Drimia nagarjunae

Scientific classification
- Kingdom: Plantae
- Clade: Tracheophytes
- Clade: Angiosperms
- Clade: Monocots
- Order: Asparagales
- Family: Asparagaceae
- Subfamily: Scilloideae
- Genus: Drimia
- Species: D. nagarjunae
- Binomial name: Drimia nagarjunae (Hemadri & Swahari) Anand Kumar
- Synonyms: Urginea nagarjunae Hemadri & Swahari

= Drimia nagarjunae =

- Authority: (Hemadri & Swahari) Anand Kumar
- Synonyms: Urginea nagarjunae Hemadri & Swahari

Species of flowering plant

Drimia nagarjunae is a species of flowering plant in the family Asparagaceae, subfamily Scilloideae. It was included in Drimia indica, but is accepted as a separate species. It is distributed in south India.

==Taxonomy==
Drimia nagarjunae was first described, as Urginea nagarjunae by Hemadri and Swahari in 1982. They noted that it had been previously mistaken for Drimia indica, but differed in having a thicker scape, flowers closer together in the inflorescence and with tepals that are not reflexed.

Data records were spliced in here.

Definition validate_jsonl_body (file_path : string) : V unit :=
  v_print ("Validating " ++ file_path ++ "...") ;;
  v_try
    (lines <- v_lift (read_lines svc file_path) ;;
     match lines with
     | [] =>
         v_print ("Error: " ++ file_path ++ " is empty") ;;
         v_return false
     | _ =>
         validate_lines 0 lines ;;
         v_print ("Validation successful for " ++ file_path ++ " ("
                  ++ show_nat (List.length lines) ++ " examples)") ;;
         v_return true
     end)
    (fun e =>
       v_print ("Error validating " ++ file_path ++ ": " ++ show_exn e) ;;
       v_return false).

(** [validate_jsonl]: the value returned and the lines printed. *)
Definition validate_jsonl (file_path : string) (out : list string) : bool * list string :=
  match validate_jsonl_body file_path out with
  | (Return b, out') => (b, out')
  | (_, out') => (false, out')
  end.

End Validate.

(** *** The staging and monitoring loops

    A run threads the wall clock, the printed lines and the requests sent
    so far.  [sys.exit] ends the run; a loop that has used up its fuel is
    still running. *)

Record St : Type := mkSt
  { clock : Q;
    stdout : list string;
    calls : list call }.

Inductive run (A : Type) : Type :=
| Done (a : A) (s : St)
| Exited (code : Z) (s : St)
| Running.
Arguments Done {A} a s.
Arguments Exited {A} code s.
Arguments Running {A}.

Definition M (A : Type) : Type := St -> run A.

Definition m_ret {A} (a : A) : M A := fun s => Done a s.
Definition m_bind {A B} (m : M A) (k : A -> M B) : M B :=
  fun s => match m s with
           | Done a s' => k a s'
           | Exited code s' => Exited code s'
           | Running => Running
           end.

Declare Scope m_scope.
Delimit Scope m_scope with m.
Notation "x <- m ;; k" := (m_bind m (fun x => k))
  (at level 61, m at next level, right associativity) : m_scope.
Notation "m ;; k" := (m_bind m (fun _ => k))
  (at level 61, right associativity) : m_scope.

Definition print (line : string) : M unit :=
  fun s => Done tt (mkSt (clock s) (stdout s ++ [line])%list (calls s)).

Definition time_time : M Q := fun s => Done (clock s) s.

Definition sys_exit {A} (code : Z) : M A := fun s => Exited code s.

Definition show_opt (o : option string) : string :=
  match o with
  | Some x => x
  | None => "None"
  end.

Section Lifecycle.

Variable svc : Service.

Local Open Scope m_scope.

(** [time.sleep(secs)] for [0 <= secs]; Python raises [ValueError] on a
    negative length, so every statement about a pause whose length is not a
    literal carries [0 <= secs]. *)
Definition time_sleep (secs : Q) : M unit :=
  fun s => Done tt (mkSt (clock s + secs + sleep_extra svc (calls s))%Q (stdout s) (calls s)).

(** A request: answered from the requests made so far, then recorded. *)
Definition request {A} (c : call) (answer : list call -> py A) : M (py A) :=
  fun s => Done (answer (calls s))
                (mkSt (clock s + latency svc (calls s))%Q (stdout s) (calls s ++ [c])%list).

Definition run_validate (file_path : string) : M bool :=
  fun s => let '(b, out) := validate_jsonl svc file_path (stdout s) in
           Done b (mkSt (clock s) out (calls s)).

Definition upload_file (file_path : string) (purpose : string) : M (option string) :=
  print ("Uploading " ++ file_path ++ "...") ;;
  match open_binary svc file_path with
  | Raise e =>
      print ("Error uploading " ++ file_path ++ ": " ++ show_exn e) ;;
      m_ret None
  | Ok _ =>
      response <- request (FilesCreate file_path purpose)
                    (fun h => files_create svc h file_path purpose) ;;
      match response with
      | Ok file_id =>
          print ("Uploaded " ++ file_path ++ " as " ++ file_id) ;;
          m_ret (Some file_id)
      | Raise e =>
          print ("Error uploading " ++ file_path ++ ": " ++ show_exn e) ;;
          m_ret None
      end
  end.

(** The [while] loop of [wait_for_file_processing] and what follows it. *)
Fixpoint wait_loop (fuel : nat) (file_id : string) (start_time timeout : Q) : M bool :=
  match fuel with
  | O => fun _ => Running
  | S fuel' =>
      now <- time_time ;;
      if negb (Qle_bool timeout (now - start_time)) then
        file_info <- request (FilesRetrieve file_id)
                       (fun h => files_retrieve svc h file_id) ;;
        match file_info with
        | Ok file_info =>
            if String.eqb (file_status file_info) "processed" then
              print ("File " ++ file_id ++ " processed successfully") ;;
              m_ret true
            else if String.eqb (file_status file_info) "error" then
              print ("Error processing file " ++ file_id ++ ": " ++ file_error file_info) ;;
              m_ret false
            else
              print ("File status: " ++ file_status file_info ++ ". Waiting...") ;;
              time_sleep 5 ;;
              wait_loop fuel' file_id start_time timeout
        | Raise e =>
            print ("Error checking file status: " ++ show_exn e) ;;
            time_sleep 5 ;;
            wait_loop fuel' file_id start_time timeout
        end
      else
        print ("Timeout waiting for file " ++ file_id ++ " to be processed") ;;
        m_ret false
  end.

The specific epithet refers to Nagarjunakonda, near Nagarjuna Sagar Dam where the bulb is first identified; bulbs of the new species had been collected in a "medico-ethnobotanical survey". Hemadri and Swahari's differentiation of D. nagarjunae from D. indica was initially not accepted, but it is now considered to be a separate species.